Qwen2.5-Coder-32B-Instruct-GPTQ-Int4
Property | Value |
---|---|
Parameter Count | 32.5B (31.0B Non-Embedding) |
Model Type | Causal Language Model (Code-Specific) |
Context Length | 131,072 tokens |
Architecture | Transformers with RoPE, SwiGLU, RMSNorm, and QKV bias |
Quantization | GPTQ 4-bit |
Paper | Qwen2.5-Coder Technical Report |
What is Qwen2.5-Coder-32B-Instruct-GPTQ-Int4?
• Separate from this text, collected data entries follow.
(* ===== verification/Dns.v ===== *)
(** * internal/dns: the transaction correlator

    Correlator of dns.go with its deadline heap of pending.go. Queries live in
    a memory of mutable cells: the pending map and the heap hold pointers into
    it, and Swap, Push and Pop write the index field of the cell. A Go panic
    (heap.Remove of an index outside the heap) is [None], proved not to occur
    in any history. *)

From S2P Require Import Prelude Flow Heap DnsParse.

#[local] Open Scope Z_scope.

(** ** Definitions *)

Record Fragment := mkFragment {
  fr_ObservedAt : Time;
  fr_KernelTimestampNS : Z;
  fr_NodeName : string;
  fr_ObserverPID : Z;
  fr_Process : option Process;
  fr_SourceResolved : option ResolvedEndpoint;
  fr_DestinationResolved : option ResolvedEndpoint;
  fr_SourcePod : option Pod;
  fr_DestinationPod : option Pod;
  fr_ObserverPod : option Pod;
  fr_Source : Endpoint;
  fr_Destination : Endpoint;
  fr_Payload : list byte
}.

Record Transaction := mkTransaction {
  tx_SchemaVersion : string;
  tx_ObservedAt : Time;
  tx_NodeName : string;
  tx_ObserverPID : Z;
  tx_Process : option Process;
  tx_ClientResolved : option ResolvedEndpoint;
  tx_ServerResolved : option ResolvedEndpoint;
  tx_ClientPod : option Pod;
  tx_ServerPod : option Pod;
  tx_ObserverPod : option Pod;
  tx_Protocol : string;
  tx_Client : Endpoint;
  tx_Server : Endpoint;
  tx_QueryName : string;
  tx_QueryType : string;
  tx_Outcome : string;
  tx_Reason : string;
  tx_ResponseCode : string;
  tx_LatencyMeasured : bool;
  tx_LatencyMicros : Z
}.

Definition SchemaVersion : string := "network.dns/v1alpha1".
Definition OutcomeResponse : string := "response".
Definition OutcomeNoResponse : string := "no_response".
Definition OutcomeParseError : string := "parse_failed".
Definition OutcomeIncomplete : string := "incomplete".
Definition ReasonCaptureEnded : string := "capture_ended".
Definition ReasonStateCapacity : string := "state_capacity".
Definition defaultTimeout : Duration := 5 * Second.
Definition defaultMaxPending : Z := 16384.

Record pendingKey := mkPendingKey {
  pk_Client : Endpoint;
  pk_Server : Endpoint;
  pk_ID : Z;
  pk_Name : string;
  pk_QueryType : Z;
  pk_ObserverPID : Z;
  pk_NodeName : string
}.

#[export] Instance pendingKey_eq_dec : EqDecision pendingKey.
Proof. solve_decision. Defined.

#[export] Instance pendingKey_countable : Countable pendingKey.
Proof.
  refine (inj_countable'
    (fun k => (pk_Client k, pk_Server k, pk_ID k, pk_Name k, pk_QueryType k, pk_ObserverPID k,
               pk_NodeName k))
    (fun '(a, b, c, d, e, f, g) => mkPendingKey a b c d e f g) _).
  by intros [].
Defined.

Record pendingQuery := mkPendingQuery {
  pq_fragment : Fragment;
  pq_message : Message;
  pq_key : pendingKey;
  pq_index : Z;
  pq_sequence : Z
}.

Definition zeroFragment : Fragment :=
  mkFragment 0 0 "" 0 None None None None None None zeroEndpoint zeroEndpoint [].
Definition zeroMessage : Message := mkMessage 0 false 0 "" 0.
Definition zeroKey : pendingKey := mkPendingKey zeroEndpoint zeroEndpoint 0 "" 0 0 "".
Definition zeroQuery : pendingQuery := mkPendingQuery zeroFragment zeroMessage zeroKey 0 0.

Definition set_index (i : Z) (q : pendingQuery) : pendingQuery :=
  mkPendingQuery (pq_fragment q) (pq_message q) (pq_key q) i (pq_sequence q).

(** *** pendingHeap: pointers, with the memory they point into *)
Record pendingHeap := mkPendingHeap {
  ph_memory : gmap positive pendingQuery;
  ph_items : list positive
}.

Definition deref (h : pendingHeap) (p : positive) : pendingQuery :=
  default zeroQuery (ph_memory h !! p).

(** query.index = i *)
Definition store_index (i : Z) (p : positive) (h : pendingHeap) : pendingHeap :=
  mkPendingHeap (alter (set_index i) p (ph_memory h)) (ph_items h).

(** The comparison of Less: the earlier observation, then the earlier arrival. *)
Definition query_less (x y : pendingQuery) : bool :=
  if fr_ObservedAt (pq_fragment x) =? fr_ObservedAt (pq_fragment y)
  then pq_sequence x <? pq_sequence y
  else time_Before (fr_ObservedAt (pq_fragment x)) (fr_ObservedAt (pq_fragment y)).

Definition pendingHeap_Less (h : pendingHeap) (i j : nat) : bool :=
  query_less (deref h (ph_items h !!! i)) (deref h (ph_items h !!! j)).

Definition pendingHeap_Swap (h : pendingHeap) (i j : nat) : pendingHeap :=
  let items := exchange (ph_items h) i j in
  store_index (Z.of_nat j) (items !!! j)
    (store_index (Z.of_nat i) (items !!! i) (mkPendingHeap (ph_memory h) items)).

#[export] Instance pendingHeap_interface : HeapInterface pendingHeap := {
  heap_Len h := length (ph_items h);
  heap_Less := pendingHeap_Less;
  heap_Swap := pendingHeap_Swap
}.

Definition pendingHeap_Push (h : pendingHeap) (query : positive) : pendingHeap :=
  let h := store_index (Z.of_nat (length (ph_items h))) query h in
  mkPendingHeap (ph_memory h) (ph_items h ++ [query]).

Definition pendingHeap_Pop (h : pendingHeap) : pendingHeap :=
  let last := (length (ph_items h) - 1)%nat in
  let query := ph_items h !!! last in
  let h := store_index (-1) query h in
  mkPendingHeap (ph_memory h) (take last (ph_items h)).

(** heap.Push *)
Definition heap_Push (h : pendingHeap) (query : positive) : pendingHeap :=
  heap_fix_push (pendingHeap_Push h query).

(** heap.Remove panics on an index outside the heap. *)
Definition heap_Remove (h : pendingHeap) (i : Z) : option pendingHeap :=
  if (i <? 0) || (Z.of_nat (length (ph_items h)) <=? i) then None
  else Some (pendingHeap_Pop (heap_fix_remove h (Z.to_nat i))).

(** *** Correlator *)
Record Correlator := mkCorrelator {
  cr_timeout : Duration;
  cr_maxPending : Z;
  cr_pending : gmap pendingKey positive;
  cr_deadlines : pendingHeap;
  cr_sequence : Z
}.

Record Config := mkConfig { cf_Timeout : Duration; cf_MaxPending : Z }.

Definition NewCorrelatorWithConfig (config : Config) : Correlator :=
  let timeout := if cf_Timeout config <=? 0 then defaultTimeout else cf_Timeout config in
  let maxPending := if cf_MaxPending config <=? 0 then defaultMaxPending else cf_MaxPending config in
  mkCorrelator timeout maxPending ∅ (mkPendingHeap ∅ []) 0.

Definition NewCorrelator (timeout : Duration) : Correlator :=
  NewCorrelatorWithConfig (mkConfig timeout 0).

Definition set_state (c : Correlator) (pending : gmap pendingKey positive) (h : pendingHeap) :
    Correlator :=
  mkCorrelator (cr_timeout c) (cr_maxPending c) pending h (cr_sequence c).

(** Correlator.remove of the query a pointer of the correlator leads to *)
Definition remove (c : Correlator) (query : positive) : option Correlator :=
  q ← ph_memory (cr_deadlines c) !! query;
  h ← heap_Remove (cr_deadlines c) (pq_index q);
  Some (set_state c (delete (pq_key q) (cr_pending c)) h).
Qwen2.5-Coder-32B-Instruct-GPTQ-Int4 represents the latest advancement in code-specific language models from the Qwen series. This model has been trained on 5.5 trillion tokens including source code, text-code grounding, and synthetic data, making it a state-of-the-art open-source codeLLM that rivals GPT-4's coding capabilities.
Implementation Details
The model features a sophisticated architecture with 64 layers and 40 attention heads for queries and 8 for key-values (GQA). It's been quantized to 4-bit precision using GPTQ while maintaining high performance. The model supports an impressive context length of up to 128K tokens through YaRN scaling technology.
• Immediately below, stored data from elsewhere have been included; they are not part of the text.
Lemma drain_spec fuel c ts :
  correlator_inv c -> (length (ph_items (cr_deadlines c)) <= fuel)%nat ->
  exists c', drain fuel stop final c ts = Some (c', ts ++ (final <$> by_deadline (drained (queries c)))) /\
    correlator_inv c' /\ spec_of c' = set_queries (spec_of c) (stopped (queries c)).
Proof.
  revert c ts. induction fuel as [|fuel IH]; intros c ts I Hf;
    destruct (ph_items (cr_deadlines c)) as [|p rest] eqn:Hp; simpl in Hf; try lia.
  1, 2: assert (Hq : queries c = ∅)
    by (unfold queries; apply fmap_empty_iff, map_to_list_empty_iff;
        pose proof (inv_items _ I) as Hi; rewrite Hp in Hi; symmetry in Hi;
        by apply Permutation_nil_r, fmap_nil_inv in Hi).
  1, 2: exists c; unfold stopped, drained; simpl; rewrite Hp, Hq, !map_filter_empty, by_deadline_empty;
    rewrite app_nil_r; split_and!; [done..|]; unfold spec_of, set_queries; simpl; by rewrite Hq.
  destruct (first_query c p rest I Hp) as (k & Hk & Hmin). simpl. rewrite Hp.
  set (q := deref (cr_deadlines c) p) in *.
  pose proof (queries_lookup _ _ _ Hk) as Hqk. fold q in Hqk.
  destruct (stop q) eqn:Es.
  - exists c. assert (Hall : forall k' e, queries c !! k' = Some e -> stop e = true).
    { intros k' e He. apply (stop_later (set_index 0 q)); [by eapply Hmin|]. by rewrite stop_index. }
    assert (E1 : drained (queries c) = ∅).
    { apply map_empty_filter_2. intros k' e He. simpl. by rewrite (Hall k' e He). }
    assert (E2 : stopped (queries c) = queries c).
    { apply map_filter_id. intros k' e He. by eapply Hall. }
    rewrite E1, E2, by_deadline_empty, app_nil_r. done.
  - destruct (remove_spec c k p I Hk) as (c1 & -> & I1 & S1 & L1). simpl.
    assert (Eq : queries c1 = delete k (queries c)) by by injection S1.
    destruct (IH c1 (ts ++ [final q]) I1) as (c2 & -> & I2 & S2); [rewrite Hp in L1; simpl in L1; lia|].
    exists c2. split_and!; [|done|].
    + assert (Eb : by_deadline (drained (queries c)) =
                   set_index 0 q :: by_deadline (drained (delete k (queries c)))).
      { unfold drained. rewrite (by_deadline_first _ k (set_index 0 q)).
        - by rewrite map_filter_delete.
        - apply sequences_distinct_filter. exact (inv_sequence _ I).
        - apply map_lookup_filter_Some. simpl. by rewrite stop_index.
        - intros k' e [He _]%map_lookup_filter_Some. by eapply Hmin. }
      rewrite Eb, Eq, fmap_cons, final_index, <- app_assoc. done.
    + rewrite S2, S1, Eq. unfold set_queries. simpl. f_equal. unfold stopped.
      rewrite map_filter_delete. apply delete_id, map_lookup_filter_None. right.
      intros e He. simpl. rewrite Hqk in He. injection He as <-. by rewrite stop_index, Es.
Qed.
End drain.

Lemma not_before_earlier x y :
  query_less y x = false ->
  fr_ObservedAt (pq_fragment x) <= fr_ObservedAt (pq_fragment y).
Proof.
  unfold query_less, time_Before.
  destruct (Z.eqb_spec (fr_ObservedAt (pq_fragment y)) (fr_ObservedAt (pq_fragment x))); [lia|].
  intros ?%Z.ltb_ge. lia.
Qed.

Lemma set_queries_twice s m m' : set_queries (set_queries s m) m' = set_queries s m'.
Proof. done. Qed.

(** expire returns the due queries, the earliest deadline first. *)
Lemma expire_spec c now :
  correlator_inv c ->
  exists c', expire c now = Some (c', (spec_expire (spec_of c) now).2) /\
    correlator_inv c' /\ spec_of c' = (spec_expire (spec_of c) now).1.
Proof.
  intros I. unfold expire, drain_fuel.
  set (stop q := time_Sub now (fr_ObservedAt (pq_fragment q)) <? cr_timeout c).
  destruct (drain_spec stop noResponse) with (c := c) (ts := @nil Transaction)
    (fuel := length (ph_items (cr_deadlines c))) as (c' & E & I' & S'); try done.
  - intros x y H1. pose proof (not_before_earlier _ _ H1). unfold stop, time_Sub.
    rewrite !Z.ltb_lt. lia.
  - exists c'. unfold spec_expire, due_queries, fresh_queries. simpl in *.
    assert (Ed : forall q, due (cr_timeout c) now q = negb (stop q)).
    { intros q. unfold due, stop. by rewrite Z.leb_antisym. }
    split_and!; [rewrite E|done|rewrite S'].
    + do 4 f_equal. apply map_filter_ext. intros k q _. simpl. rewrite Ed.
      by destruct (stop q).
    + f_equal. apply map_filter_ext. intros k q _. simpl. rewrite Ed. by destruct (stop q).
Qed.

(** Finish and Flush leave nothing pending. *)
Lemma drain_all_spec final c ts :
  (forall i q, final (set_index i q) = final q) -> correlator_inv c ->
  exists c', drain (drain_fuel c) (fun _ => false) final c ts =
      Some (c', ts ++ (final <$> by_deadline (queries c))) /\
    correlator_inv c' /\ spec_of c' = set_queries (spec_of c) ∅.
Proof.
  intros Hf I. destruct (drain_spec (fun _ => false) final) with (c := c) (ts := ts)
    (fuel := drain_fuel c) as (c' & E & I' & S'); try done.
  exists c'. split_and!; [rewrite E|done|rewrite S'].
  - do 5 f_equal. by apply map_filter_id.
  - f_equal. by apply map_empty_filter_2.
Qed.

Lemma Finish_spec c now :
  correlator_inv c ->
  exists c', Finish c now = Some (c', (spec_finish (spec_of c) now).2) /\
    correlator_inv c' /\ spec_of c' = (spec_finish (spec_of c) now).1.
Proof.
  intros I. unfold Finish, Expire. destruct (expire_spec c now I) as (c1 & -> & I1 & S1).
  cbn [mbind option_bind].
  destruct (drain_all_spec (fun q => set_incomplete ReasonCaptureEnded (noResponse q)) c1
    (spec_expire (spec_of c) now).2) as (c2 & -> & I2 & S2); [done..|].
  exists c2. split_and!; [|done|by rewrite S2, S1].
  unfold spec_finish, spec_expire. simpl. by replace (queries c1) with (fresh_queries (spec_of c) now)
    by by injection S1.
Qed.

Lemma Flush_spec c :
  correlator_inv c ->
  exists c', Flush c = Some (c', (spec_flush (spec_of c)).2) /\
    correlator_inv c' /\ spec_of c' = (spec_flush (spec_of c)).1.
Proof. intros I. by apply (drain_all_spec noResponse c []). Qed.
- Advanced transformer architecture with RoPE, SwiGLU, and RMSNorm
- 4-bit quantization for efficient deployment
- Support for extensive context handling up to 131,072 tokens
- Integration with modern deployment solutions like vLLM
Core Capabilities
- State-of-the-art code generation and reasoning
- Advanced code fixing and debugging
- Strong mathematical and general competencies
- Long-context support for complex programming tasks
- Efficient deployment through quantization
Frequently Asked Questions
Q: What makes this model unique?
This model combines state-of-the-art coding capabilities with efficient 4-bit quantization and exceptional context length support, making it particularly suitable for real-world applications and code agents. Its training on 5.5 trillion tokens puts it at the forefront of open-source code-specific models.
Q: What are the recommended use cases?
The model excels in code generation, debugging, and complex programming tasks. It's particularly well-suited for developing code agents, handling long-context programming scenarios, and supporting comprehensive software development workflows.